Becca19962014 Mon 11-Jan-16 14:33:44

It's to do with registering to vote. Yes you can be fined now (if eligible to vote and not registered). I don't know if they do or not but I live in a house with several flats and the council keep coming round about those who haven't registered.

It's to do with the amount of money from the government being dependent on the number of people living in the county being registered to vote (you don't actually need to vote) - or so ive been told (so that may be incorrect!).

I suggest phoning the number on this letter to see if you are eligible to register, some people aren't, if you are eligible they will keep coming to ask you to register. That's my experience in my area (very rural and losing a lot of government money so they are really chasing this).

WeeHelena Mon 11-Jan-16 14:33:50

It says they do but iv only ever registered to vote once and that was for the referendum.
And I'm almost 25.
No big fines yet.

WildeWoman Mon 11-Jan-16 14:35:13

It also says on the bottom:

Not registering can also harm your credit score, ability to get a mortgage, loan, mobile phone contract and other credit facilities.

WTF? A bit heavy handed eh?

Becca19962014 Mon 11-Jan-16 14:35:28

Sorry massive x-post.

Is your accommodation registered as shared/HMO (house of multiple occupation)? If not then that's why it says householder and you need to get that changed.

Becca19962014 Mon 11-Jan-16 14:36:52

If you aren't registered it does effect your ability to get those things, always has as far as I know.

WildeWoman Mon 11-Jan-16 14:37:24

Wouldn't have a clue as to how the house is registered.

It's addressed to 'Occupier'.

OurBlanche Mon 11-Jan-16 14:39:07

Yes, you can. If you are not on the electoral register there can be all sorts of knock on effects. It has always been like that.

It doesn't mean that if you don't register they will remove your right to have a credit score, ability to get a mortgage, loan, mobile phone contract and other credit facilities, etc. It just means that all of those check the electoral register, as part of their check on you. So not being registered can make it harder to prove your creditworthiness.

It is a legal obligation to register. Just tick the box that reduces the amount of data that is held publicly.

squoosh Mon 11-Jan-16 14:40:18

Being on the electoral register is always something that helps your ability to get credit.

LurkingHusband Mon 11-Jan-16 14:41:54

It also says on the bottom:

Not registering can also harm your credit score, ability to get a mortgage, loan, mobile phone contract and other credit facilities.

WTF? A bit heavy handed eh?

But true.

OurBlanche Mon 11-Jan-16 14:50:22

WildeWoman are you eligible to vote?

If not then it becomes a moot point.
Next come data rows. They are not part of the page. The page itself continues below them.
(** * Student Result Management System: grading front end and result store

  A shallow embedding of the two parts of the repository that carry logic:

  - [src/frontend/src/App.tsx]: [computeGrade], [validateForm] and the
    callbacks of the component, with the mutations of
    [src/frontend/src/hooks/useQueries.ts] (TypeScript, run by a JavaScript
    engine);
  - [src/backend/main.mo]: the persistent actor with [addResult],
    [getResults], [deleteResult] and [clearAll] (Motoko).

  JavaScript numbers are IEEE-754 binary64 values; they are modelled with the
  Standard Library's [spec_float] at precision 53 and maximal exponent 1024.
  JavaScript strings are sequences of UTF-16 code units.  Motoko's [Nat] is
  an unbounded natural number ([N]), [Int] is [Z], [Float] is again binary64
  and [Text] is a string. *)

From Stdlib Require Import ZArith QArith Qabs Ascii String.
From Stdlib Require Import Floats.SpecFloat.
From stdpp Require Import gmap strings list sorting pretty.

Local Open Scope Z_scope.

(** ** JavaScript numbers *)

Module JS.

Definition prec : Z := 53.
Definition emax : Z := 1024.

Definition number : Type := spec_float.

(** The number denoted by an integer literal of the source. *)
Definition of_Z (n : Z) : number := binary_normalize prec emax n 0 false.

Definition NaN : number := S754_nan.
You could add a note with your name and nationality and give it back to them. Then they will leave you alone.

If you are in a shared house, everyone should do that, or they will keep coming back.
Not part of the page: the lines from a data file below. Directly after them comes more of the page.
Definition set_probVec (v : list R) (s : chain) : chain :=
  {| groupIndex := groupIndex s; linearGroup := linearGroup s; alleleCounts := alleleCounts s;
     alleleCountsTotals := alleleCountsTotals s; alleleFreqs := alleleFreqs s;
     admixCounts := admixCounts s; admixCountsTotals := admixCountsTotals s;
     admixFreqs := admixFreqs s; alpha := alpha s; probVec := v; probVecSum := probVecSum s;
     logQmatrix_gene_old := logQmatrix_gene_old s;
     logQmatrix_gene_new := logQmatrix_gene_new s; Qmatrix_gene_new := Qmatrix_gene_new s;
     logQmatrix_gene_running := logQmatrix_gene_running s;
     logQmatrix_gene := logQmatrix_gene s; Qmatrix_gene := Qmatrix_gene s;
     Qmatrix_ind := Qmatrix_ind s; Qmatrix_pop := Qmatrix_pop s; costMat := costMat s;
     bestPerm := bestPerm s; bestPermOrder := bestPermOrder s; logLikeGroup := logLikeGroup s;
     logLikeGroup_sum := logLikeGroup_sum s; logLikeGroup_store := logLikeGroup_store s;
     logLikeGroup_sumSquared := logLikeGroup_sumSquared s; logLikeJoint := logLikeJoint s;
     logLikeJoint_sum := logLikeJoint_sum s;
     logLikeJoint_sumSquared := logLikeJoint_sumSquared s; harmonic := harmonic s |}.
hellsbellsmelons Mon 11-Jan-16 15:13:38

Well my OH found out to his detriment that it helps your credit score if you are registered to vote etc... so that bit is absolutely true.

NotMeNotYouNotAnyone Mon 11-Jan-16 15:15:56

It is true, they check the register as it's considered proof that you live where you say you do.

differentnameforthis Mon 11-Jan-16 15:24:42

I would ignore the flier, and go through the official website!

OurBlanche Mon 11-Jan-16 15:41:26

If you do that the person with the flier may still come back. They are given lists of addresses and those lists take time to update.

If they do come back just explain your situation and they will make a note and move on.

SilverOldie2 Mon 11-Jan-16 16:55:02

You can register online, takes about two minutes.

sohelpmegoad Mon 11-Jan-16 17:01:55

I have done the visits for the electoral roll, we have to visit every one who hasnt registered twice. Its usually the same people who dont/wont register. Some people can be very offensive about the visit, or even about having their doorbell rang.
I dont do it now the aggro is not worth the pay

wasonthelist Mon 11-Jan-16 17:02:25

Op you say you're not English (assume you are living in England), but if you are Irish, you can vote here.

ThroughThickAndThin01 Mon 11-Jan-16 17:05:11

We had someone knocking on our door wanting to know why our 17 year old hadn't registered. They said a fine would be imposed if he didn't.